Senza queste due risposte, ogni visita istituzionale appare di cortesia. Dubbia anche la vera solidità della solidarietà con le vittime. Si ricorda che il pestaggio che tanto ha toccato la sensibilità pubblica è avvenuto il 6 aprile del 2020 e che in conseguenza di quei fatto il precedente ministro Bonafede aveva risposto in Camera dei deputati parlando di semplice operazione di polizia interna al carcere.
Maria Cartabia non ha ancora riferito in Parlamento circa quanto è accaduto e sulle misure di prevenzione affinché non ci siano repliche. A 52 agenti sono arrivate le misure cautelari, quindi sono stati sospesi da provvedimento della ministra.
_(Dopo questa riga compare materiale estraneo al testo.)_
(** The loop of [processVideoMedia] and [processImageMedia] over previews
    that are strings. *)
Lemma previews_loop (v : JsVal) (body : JsVal -> M unit) (ps : list string) :
  (forall p s, In p ps -> body (JStr p) s = (imageStore_set (fingerprint p) v s, Ok tt)) ->
  forall s,
    snd (forEach body (map JStr ps) s) = Ok tt
    /\ sameButImages s (fst (forEach body (map JStr ps) s))
    /\ imageStore (fst (forEach body (map JStr ps) s))
       = fold_left (fun m p => Map_set m (fingerprint p) v) ps (imageStore s).
Proof.
  induction ps as [|p ps IH]; intros Hb s; cbn [map forEach fold_left].
  - repeat split.
  - unfold mbind. rewrite (Hb p s (or_introl eq_refl)).
    destruct (IH (fun q s0 Hq => Hb q s0 (or_intror Hq)) (imageStore_set (fingerprint p) v s))
      as (A & B & C).
    split; [exact A|]. split; [|exact C].
    eapply sameButImages_trans; [|exact B]. repeat split.
Qed.

(** The quality map that [processVideoMedia] builds holds the tiers that
    are present, and building it does not throw on an entry whose
    properties can be read. *)
Lemma buildVideoMap_tiers (media x : JsVal) :
  prop media "preview" = Ok x ->
  buildVideoMap media
  = Ok (JObj (filter (fun tier => truthy (snd tier))
                [("full", opt_prop (opt_prop media "source") "source");
                 ("240", opt_prop_idx (opt_prop media "videoSources") 240);
                 ("720", opt_prop_idx (opt_prop media "videoSources") 720)])).
Proof.
  intros Hx. unfold buildVideoMap.
  rewrite (prop_defined media "preview" "source" x Hx). cbn [bind].
  rewrite (prop_defined media "preview" "videoSources" x Hx). cbn [bind].
  cbn [filter snd].
  destruct (opt_prop media "videoSources") as [| |b|z|str|l|fs] eqn:V; cbn [truthy].
  - destruct (truthy (opt_prop (opt_prop media "source") "source")); reflexivity.
  - destruct (truthy (opt_prop (opt_prop media "source") "source")); reflexivity.
  - destruct b; cbn [prop_idx opt_prop_idx bind truthy];
      destruct (truthy (opt_prop (opt_prop media "source") "source")); reflexivity.
  - destruct (z =? 0); cbn [negb prop_idx opt_prop_idx bind truthy];
      destruct (truthy (opt_prop (opt_prop media "source") "source")); reflexivity.
  - destruct (String.eqb_spec str "") as [->|N]; cbn [negb].
    + destruct (truthy (opt_prop (opt_prop media "source") "source")); reflexivity.
    + unfold opt_prop_idx. cbn [prop_idx bind].
      destruct (truthy (opt_prop (opt_prop media "source") "source"));
        destruct (truthy match String.get 240 str with
                         | Some c => JStr (String c "")
                         | None => JUndef
                         end);
        destruct (truthy match String.get 720 str with
                         | Some c => JStr (String c "")
                         | None => JUndef
                         end); reflexivity.
  - unfold opt_prop_idx. cbn [prop_idx bind].
    destruct (truthy (opt_prop (opt_prop media "source") "source"));
      destruct (truthy (nth 240 l JUndef)); destruct (truthy (nth 720 l JUndef));
      reflexivity.
  - unfold opt_prop_idx. cbn [prop_idx bind].
    destruct (truthy (opt_prop (opt_prop media "source") "source"));
      destruct (truthy match assoc (index_key 240) fs with Some x0 => x0 | None => JUndef end);
      destruct (truthy match assoc (index_key 720) fs with Some x0 => x0 | None => JUndef end);
      reflexivity.
Qed.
Questo è quanto è dato da vedere nelle reazioni del governo a quanto è stato fatto – in periodo in cui (giova ripeterlo) questo governo non era in carica.
Va rilevato il fatto che quanto è avvenuto nel carcere di Santa Maria Capua a Vetere è di pubblica conoscenza per il lavoro fatto da giornali e giornalisti. Le istituzioni, il governo, ancora non hanno fatto vedere niente.